AFS is powerfull, but not for all uses.. a great part of it features is useless to the common geek/sysadmin..
NFS is integrated in every *nix and do almost everything.. rootfs, fast file transfer, coffee...
NFSv4 is _the_ network filesystem: secure, faster, reliable... maybe perfect.
yes, i have an embedded dhcp+http/ftp-proxy which pxeboots a ramdiskkernel that sets up ipsec+afs and fetches userland from compact flash, solely for putting logs and some configuration files which i need to change without any hassle, on a centralized afs cache. it's sheer convenience 
AFS seems very interesting and powerful, but maybe a bit overdesigned. I wish someone with a clue would bring the necessary glue and GUI to make configuring something like AFS effortless and simple for overworked sysadmins.

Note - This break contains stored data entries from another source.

(* ===== verification/DiskLog.v ===== *)
(** * The records of the log

    The bytes of a record, and that writing appends them and reading gives them
    back, wherever the record is in the file. *)

From S2P Require Import Prelude Bytes Types Engine Btree Os Disk.

(** the size in a record's header: -1 for a deleted key *)
Definition value_size (v : slice) : Z := match v with Some v => Z.of_nat (length v) | None => -1 end.

Definition encodeEntry (k : bytes) (v : slice) : bytes :=
  be_put 4 (Z.of_nat (length k)) ++ be_put 4 (value_size v) ++ k ++ sbytes v.

(** the records the log accepts *)
Definition entry_fits (k : bytes) (v : slice) : Prop :=
  Z.of_nat (length (sbytes v)) ≤ 2 ^ 31 - 1 ∧ 8 + Z.of_nat (length k) + Z.of_nat (length (sbytes v)) ≤ 2 ^ 32 - 1.
#[export] Instance entry_fits_dec k v : Decision (entry_fits k v).
Proof. unfold entry_fits. apply _. Defined.

Lemma length_encodeEntry k v : length (encodeEntry k v) = (8 + length k + length (sbytes v))%nat.
Proof. unfold encodeEntry. rewrite !length_app, !length_be_put. lia. Qed.

Lemma be_put_mod4 z : be_put 4 (z mod 2 ^ 32) = be_put 4 z.
Proof. apply (be_put_mod 4 4). lia. Qed.

Lemma be_get_put4 z : be_get (be_put 4 z) = z mod 2 ^ 32.
Proof. apply (be_get_put 4). Qed.

Lemma int32_small z : - 2 ^ 31 ≤ z < 2 ^ 31 → int32 z = z.
Proof. intros Hz. unfold int32. rewrite Z.mod_small; lia. Qed.

Lemma int32_mod z : int32 (z mod 2 ^ 32) = int32 z.
Proof. unfold int32. by rewrite Zplus_mod_idemp_l. Qed.

Lemma value_size_range v : Z.of_nat (length (sbytes v)) ≤ 2 ^ 31 - 1 → - 2 ^ 31 ≤ value_size v < 2 ^ 31.
Proof. destruct v; cbn; lia. Qed.

Section log.
Context `{Flock}.
Implicit Types (w : World) (l : diskLog).

(** a world after a write *)
Definition appended (name data : bytes) w : World :=
  mkWorld (append_file name data (files w)) (S (calls w)) (faults w) (locks w).

Lemma file_contents_app f w data contents :
  file_contents f w = Ok contents → file_contents f (appended (fname f) data w) = Ok (contents ++ data).
Proof.
  unfold file_contents, appended, append_file. cbn. destruct (closed f); [done|].
  rewrite lookup_alter_eq. destruct (files w !! fname f); [|done]. by intros [= ->].
Qed.

Lemma ReadAt_eq f w contents n off :
  file_contents f w = Ok contents →
  os_ReadAt f n off w =
    let data := take (Z.to_nat n) (drop (Z.to_nat off) contents) in
    if decide (length data < Z.to_nat n)%nat then Err ErrEOF else Ok data.
Proof. intros Hf. unfold os_ReadAt. by rewrite Hf. Qed.

Lemma ReadAt_app f w pre data post n off :
  file_contents f w = Ok (pre ++ data ++ post) → n = Z.of_nat (length data) → off = Z.of_nat (length pre) →
  os_ReadAt f n off w = Ok data.
Proof.
  intros Hf -> ->. unfold os_ReadAt. rewrite Hf. cbn [rbind]. rewrite !Nat2Z.id, drop_app_length, take_app_length.
  rewrite decide_False by lia. done.
Qed.

(** [writeEntry] appends the record, or fails: when it does not fit, before it
    writes anything, else possibly after writing a part of it *)
Definition write_outcome l (k : bytes) (v : slice) (contents : bytes) w (out : World * result diskLogPosition) : Prop :=
  if decide (entry_fits k v) then
    match faults w (calls w) with
    | None => out = (appended (fname (file l)) (encodeEntry k v) w,
        Ok (mkPosition (Z.of_nat (length contents)) (Z.of_nat (length (encodeEntry k v)))))
    | Some n => ∃ err, out = (appended (fname (file l)) (take (proper n (encodeEntry k v)) (encodeEntry k v)) w, Err err)
    end
  else ∃ err, out = (w, Err err).

Lemma writeEntry_spec l k v w contents :
  file_contents (file l) w = Ok contents →
  write_outcome l k v contents w (writeEntry l k (sbytes v) (bool_decide (v = None)) w).
Proof.
  intros Hf. unfold write_outcome, writeEntry.
  unfold entry_fits, maxDiskLogValueSize, maxDiskLogEntrySize, diskLogHeaderSize.
  destruct (Z.gtb_spec (Z.of_nat (length (sbytes v))) (2 ^ 31 - 1)) as [Hv|Hv].
  { rewrite decide_False by lia. by eexists. }
  assert ((if bool_decide (v = None) then 0 else Z.of_nat (length (sbytes v))) = Z.of_nat (length (sbytes v))) as ->
    by by destruct v.
  assert ((if bool_decide (v = None) then [] else sbytes v) = sbytes v) as -> by by destruct v.
  assert ((if bool_decide (v = None) then diskLogTombstoneSize else int32 (Z.of_nat (length (sbytes v)))) =
    value_size v) as ->.
  { destruct v; cbn in *; [|done]. rewrite int32_small; lia. }
  destruct (Z.gtb_spec (8 + Z.of_nat (length k) + Z.of_nat (length (sbytes v))) (2 ^ 32 - 1)) as [He|He].
  { rewrite decide_False by lia. by eexists. }
  rewrite decide_True by lia. unfold os_Size.
  assert (closed (file l) = false) as Hc by (unfold file_contents in Hf; by destruct (closed (file l))).
  assert ((be_put 4 (uint32 (Z.of_nat (length k))) ++ be_put 4 (uint32 (value_size v))) ++ k ++ sbytes v =
    encodeEntry k v) as ->.
  { unfold encodeEntry, uint32. by rewrite !be_put_mod4, <-app_assoc. }
  unfold os_Write. rewrite Hc. unfold syscall, sbind, swrap, sread. rewrite Hf. cbn [rbind rwrap].
  destruct (faults w (calls w)) as [n|]; cbn [rwrap].
  - by eexists.
  - unfold sret, appended. rewrite length_encodeEntry. unfold uint32.
    rewrite Z.mod_small by lia. do 3 f_equal. lia.
Qed.

(** [readEntry] gives back the key and the value's size *)
Lemma readEntry_spec l w pre k v post off :
  file_contents (file l) w = Ok (pre ++ encodeEntry k v ++ post) → entry_fits k v → off = Z.of_nat (length pre) →
  readEntry l off w = Ok (k, value_size v).
Proof.
  intros Hf [Hv Hk] ->. unfold readEntry, diskLogHeaderSize.
  assert (file_contents (file l) w = Ok (pre ++ (be_put 4 (Z.of_nat (length k)) ++ be_put 4 (value_size v)) ++
    (k ++ sbytes v ++ post))) as Hf1 by (rewrite Hf; unfold encodeEntry; by rewrite <-!app_assoc).
  rewrite (ReadAt_app _ _ _ _ _ _ _ Hf1) by (rewrite ?length_app, ?length_be_put; done). cbn [rwrap rbind].
  assert (length (be_put 4 (Z.of_nat (length k))) = 4%nat) as H4 by apply length_be_put.
  rewrite take_app_length' by done. rewrite drop_app_length' by done. rewrite !be_get_put4, int32_mod.
  rewrite Z.mod_small by lia. rewrite int32_small by by apply value_size_range.
  assert (file_contents (file l) w = Ok ((pre ++ be_put 4 (Z.of_nat (length k)) ++ be_put 4 (value_size v)) ++
    k ++ (sbytes v ++ post))) as Hf2 by (rewrite Hf1; by rewrite <-!app_assoc).
  rewrite (ReadAt_app _ _ _ _ _ _ _ Hf2); [done|done|]. rewrite !length_app, !length_be_put. lia.
Qed.

(** a record of a key with a value *)
Definition stored (contents : bytes) (pos : diskLogPosition) (k v : bytes) : Prop :=
  entry_fits k (Some v) ∧ EntrySize pos = Z.of_nat (length (encodeEntry k (Some v))) ∧
  ∃ pre post, contents = pre ++ encodeEntry k (Some v) ++ post ∧ EntryOffset pos = Z.of_nat (length pre).

Lemma stored_app contents data pos k v : stored contents pos k v → stored (contents ++ data) pos k v.
Proof.
  intros (Hf & Hs & pre & post & -> & Ho). split; [done|]. split; [done|]. exists pre, (post ++ data).
  by rewrite <-!app_assoc.
Qed.

Lemma stored_new contents k v :
  entry_fits k (Some v) →
  stored (contents ++ encodeEntry k (Some v))
    (mkPosition (Z.of_nat (length contents)) (Z.of_nat (length (encodeEntry k (Some v))))) k v.
Proof. intros Hf. split; [done|]. split; [done|]. exists contents, []. by rewrite app_nil_r. Qed.

Lemma readLogValue_spec l w contents pos k v :
  file_contents (file l) w = Ok contents → stored contents pos k v → readLogValue l pos w = Ok v.
Proof.
  intros Hf (Hfit & Hs & pre & post & -> & Ho). unfold readLogValue.
  rewrite (readEntry_spec l w pre k (Some v) post) by done. cbn [rbind value_size].
  destruct Hfit as [Hv Hk]. change (sbytes (Some v)) with v in *.
  destruct (Z.ltb_spec (Z.of_nat (length v)) 0); [lia|]. unfold diskLogHeaderSize.
  rewrite Hs, length_encodeEntry. change (sbytes (Some v)) with v.
  destruct (Z.eqb_spec (8 + Z.of_nat (length k) + Z.of_nat (length v)) (Z.of_nat (8 + length k + length v))); [|lia].
  cbn [negb]. unfold readValue.
  assert (file_contents (file l) w = Ok ((pre ++ be_put 4 (Z.of_nat (length k)) ++
    be_put 4 (value_size (Some v)) ++ k) ++ v ++ post)) as Hf2.
  { rewrite Hf. unfold encodeEntry. change (sbytes (Some v)) with v. by rewrite <-!app_assoc. }
  rewrite (ReadAt_app _ _ _ _ _ _ _ Hf2); [done|unfold uint32; rewrite Z.mod_small; lia|].
  rewrite !length_app, !length_be_put. lia.
Qed.

(** the records of a log do not mix with what follows them *)
Lemma readEntry_torn l w pre k v n off :
  entry_fits k v → (n < length (encodeEntry k v))%nat →
  file_contents (file l) w = Ok (pre ++ take n (encodeEntry k v)) → off = Z.of_nat (length pre) →
  (∃ err, readEntry l off w = Err err) ∨ readEntry l off w = Ok (k, value_size v).
Proof.
  intros [Hv Hk] Hn Hf ->. unfold readEntry, diskLogHeaderSize.
  rewrite (ReadAt_eq _ _ _ 8 _ Hf), Nat2Z.id, drop_app_length. cbv zeta.
  case_decide as H8; [left; by eexists|]. cbn [rwrap rbind].
  rewrite !length_take, length_encodeEntry in H8. rewrite length_encodeEntry in Hn.
  assert (take (Z.to_nat 8) (take n (encodeEntry k v)) = be_put 4 (Z.of_nat (length k)) ++ be_put 4 (value_size v)) as ->.
  { rewrite take_take, Nat.min_l by lia. unfold encodeEntry. rewrite app_assoc. apply take_app_length'.
    by rewrite length_app, !length_be_put. }
  assert (length (be_put 4 (Z.of_nat (length k))) = 4%nat) as H4 by apply length_be_put.
  rewrite take_app_length' by done. rewrite drop_app_length' by done. rewrite !be_get_put4, int32_mod.
  rewrite Z.mod_small by lia. rewrite int32_small by by apply value_size_range.
  rewrite (ReadAt_eq _ _ _ _ _ Hf). cbv zeta. case_decide as Hl; [left; by eexists|]. right. cbn [rwrap rbind].
  do 2 f_equal. rewrite Nat2Z.id in *.
  replace (Z.to_nat (Z.of_nat (length pre) + 8)) with (length pre + 8)%nat in * by lia.
  rewrite drop_app_add in *. rewrite length_take, length_drop, length_take, length_encodeEntry in Hl.
  rewrite skipn_firstn_comm, take_take, Nat.min_l by lia. unfold encodeEntry.
  rewrite app_assoc, drop_app_length' by (by rewrite length_app, !length_be_put). by apply take_app_length.
Qed.

End log.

I have meant to look into AFS and Coda for years, but I simply have not had the time.
i run openbsd arla clients + netbsd openafs server for a small year at home, and it just works; it's a bit slow though on 100mbit for music and movies around a whole house with many clients, but you can tune local caches somewhat ("buy more ram" - afs is not very tunable). openbsd has a very nice openafs server and client lkm for a while now, which i've yet to try. i used gentoo openafs clients in the same setup for about a month, and it never failed either. for easy-access storage, i really like the combination of netbsd's cgd, ufs2 and afs... netbsd has coda in ports too, i think, but coda seems like some neverending university hobby horse.
the downside of any afs implementation is the whole kerberos mess - though it's nice it works out-of-the-box on open/netbsd 
since I'm one of the admins at CMU, it does hearten me gladly to see an article about AFS here on osnews ;-)
(no, I'm not one of the smart folk who actually invented the thing (haven't been working there _that_ long.) but it is what I live in day in day out at my work, unsurprisingly it is a very core part of our infrastructure, brilliant stuff really once you get over the initial learning curve.)